Chinese paddlers still a class above the rest, say former world champions
Recent developments in the world of table tennis have hinted at China's decline.
Two Sundays ago, German world No. 4 Dimitrij Ovtcharov beat his countryman Timo Boll to win the Men's World Cup in Belgium. It was the first time since 1999 that neither of the finalists was from China.
In addition, Japanese media reported earlier this month that the highly competitive Chinese Table Tennis Super League has barred Japanese paddlers from competing in the tournament.
According to the reports, the league typically applies restrictions on foreign participation a year before the Olympics, but will bring forward the restriction to this year, in light of the rise of Japanese talents such as Miu Hirano, Kasumi Ishikawa and Koki Niwa.
But former world champions Vladimir Samsonov and Jiang Jialiang said China will still be table tennis' top dogs at the Tokyo Olympics in 2020.
"I think it's very positive for us that at least Europeans won such an important event (like the World Cup)," Samsonov of Belarus told The New Paper at the sidelines of a T2 Asia-Pacific Table Tennis League (T2Apac) showcase at the Singapore Table Tennis Association's Toa Payoh headquarters yesterday.
Stars of the new mixed-team competition, including Samsonov and China's Shi Xunyao sparred with Singapore's juniors and national paddlers, ahead of the sixth round of the tournament in Johor this week.
"Whether it will happen in the future I don't know, but I think it will not be what it was like for the past 10 years where Chinese players were really winning everything," added Samonsov, 41, who in 1999 beat Werner Schlager in the last World Cup final without Chinese representation.
"Now at least there is a chance that some Japanese players can fight against the best Chinese players.
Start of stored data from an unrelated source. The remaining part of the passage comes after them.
(** * Build/watch orchestrator of the generated FrontEnd project

    Two source files are embedded here:

    - [gulp/watch.js]  (the [watch] entry point: eight calls to gulp's
      [watch], each binding a configured glob to a composition built with
      gulp's [series] and [parallel]);
    - [gulp/guide.js]  (the [guide:build] task: the dynamic fragment
      loader and the call of the external design-guide renderer).

    gulp itself is a library: its [series], [parallel] and [watch] are
    modelled in [Module Gulp] after its documented behaviour, over a logical
    clock.  The task units other than [guide:build] live in files of their
    own and are opaque here: a task unit is known by its name, by how long it
    takes and by whether it signals success or failure.

    What [guide.js] imports from outside ([globbySync], [readFileSync],
    the module loader, [Date.now], [generateGuide]) is a record of
    collaborators; the functions of [node:path/posix] it calls are modelled
    in [Module Posix].  One invocation of [guide:build] is followed from its
    first line to its last: invocations that overlap in time are not
    interleaved here. *)

From stdpp Require Import gmap strings list.
From Stdlib Require Import ZArith Lia Ascii.
From Stdlib Require DecimalN.

Set Warnings "-register-all".

(** Errors are identified by their message. *)
Definition error := string.

(** The completion signal of a task unit or of a composition. *)
Inductive result := Ok | Err (e : error).

Definition is_ok (r : result) : bool :=
  match r with Ok => true | Err _ => false end.
(** * Checkpointing and token reader of probnmn-clevr, embedded in Rocq

    Sources embedded here:
    - [tbd/utils/checkpointing.py]: [create_checkpoint_dir],
      [save_checkpoint], [load_checkpoint];
    - [tbd/data/readers.py]: class [ClevrTokensReader].

    The Python code is effectful (file system, a [git] subprocess, the
    [warnings] module, exceptions).  It is embedded as functions in a state
    and exception monad over an explicit [world].  The library calls the
    code makes ([os], [shutil], [subprocess], [torch], [h5py], [numpy]) are
    modelled by small executable definitions, each documented with the
    library behaviour it stands for. *)

From Stdlib Require Import ZArith List String Ascii Lia.
From stdpp Require Import base option list strings pretty gmap fin_maps.

Local Open Scope Z_scope.

(** ** Python results *)

Inductive exn :=
| FileNotFoundError | FileExistsError | NotADirectoryError | IsADirectoryError
| SameFileError | UnicodeDecodeError | OSError
| KeyError | IndexError | TypeError | ValueError | AttributeError
| RuntimeError | PicklingError | UnpicklingError.

Inductive result (A : Type) :=
| Ok (a : A)
| Raise (e : exn).
Arguments Ok {A} a.
Arguments Raise {A} e.

Global Instance exn_eq_dec : EqDecision exn.
Proof. solve_decision. Defined.

(** ** Python [str] methods used by the code *)

Module Str.

(** [str.isspace] on one character, restricted to code points below 128:
    tab, line feed, vertical tab, form feed, carriage return, the four
    separators 28..31 and the space. *)
Definition isspace (c : ascii) : bool :=
  let n := nat_of_ascii c in
  ((9 <=? n)%nat && (n <=? 13)%nat)
  || ((28 <=? n)%nat && (n <=? 32)%nat).

Fixpoint lstrip (s : string) : string :=
  match s with
  | EmptyString => EmptyString
  | String c s' => if isspace c then lstrip s' else s
  end.

Definition rstrip (s : string) : string :=
  String.rev (lstrip (String.rev s)).

(** [s.strip()] *)
Definition strip (s : string) : string := rstrip (lstrip s).
(** X5.  Registering a callback and then unregistering it leaves the
    event with the records it had, less the earlier registrations of the
    same callback: the count returned is one more than [off] would have
    returned before the registration, the callback is no longer listed,
    and when it was not registered before, the records of the event are
    those from before and the count is 1. *)
Theorem X5_on_then_off (b : EventBus) (ev : string) (f : callable)
    (prio : Z) (fl : bool) :
  let b1 := (on b ev (PyFunc f) prio fl).1 in
  get_handlers (off b1 ev (PyFunc f)).1 ev =
    get_handlers (off b ev (PyFunc f)).1 ev ∧
  (off b1 ev (PyFunc f)).2 = 1 + (off b ev (PyFunc f)).2 ∧
  ¬ In f (list_receivers (off b1 ev (PyFunc f)).1 ev) ∧
  ((∀ x, In x (get_handlers b ev) → fn_id (func x) ≠ fn_id f) →
   get_handlers (off b1 ev (PyFunc f)).1 ev = get_handlers b ev ∧
   (off b1 ev (PyFunc f)).2 = 1).
Proof.
  intros b1.
  assert (Hget : get_handlers (off b1 ev (PyFunc f)).1 ev =
                 get_handlers (off b ev (PyFunc f)).1 ev).
  { unfold b1. rewrite !get_handlers_off, !decide_True by done.
    rewrite get_handlers_on, decide_True by done.
    rewrite List.filter_app. simpl. rewrite Nat.eqb_refl. simpl.
    apply app_nil_r. }
  assert (Hcount : (off b1 ev (PyFunc f)).2 = 1 + (off b ev (PyFunc f)).2).
  { unfold b1. rewrite !off_count.
    rewrite get_handlers_on, decide_True by done.
    rewrite List.filter_app, length_app. simpl. rewrite Nat.eqb_refl. simpl.
    lia. }
  split_and!; [done | done | |].
  - unfold list_receivers. rewrite get_handlers_off, decide_True by done.
    intros (x & Ex & [_ Hx]%filter_In)%in_map_iff.
    simpl in Hx. rewrite Ex, Nat.eqb_refl in Hx. done.
  - intros Hnew. rewrite Hget, Hcount.
    pose proof (filter_off_keeps_all (get_handlers b ev) f Hnew) as Hall.
    pose proof (filter_length_split (off_keeps (PyFunc f)) (get_handlers b ev)) as Hlen.
    rewrite get_handlers_off, decide_True, off_count, <- Hlen, Hall by done.
    split; [done | lia].
Qed.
Europeans like Timo Boll and Ovtcharov can also do something.
"I think China will still be No. 1, but I think the difference is that the other countries might be closer."
Chinese legend Jiang, who is also part of the T2Apac entourage, added that, despite the occasional losses, Chinese paddlers are still a cut above the rest.
"Japanese players will still not be able to beat the Chinese players, not in the next five years," the 53-year-old said.
"As for the Europeans, they haven't really improved (as a whole) and there are no new talents coming through from the continent, and it's a big problem for them.
"China still have a lot more talent, so to lose occasionally is not a problem."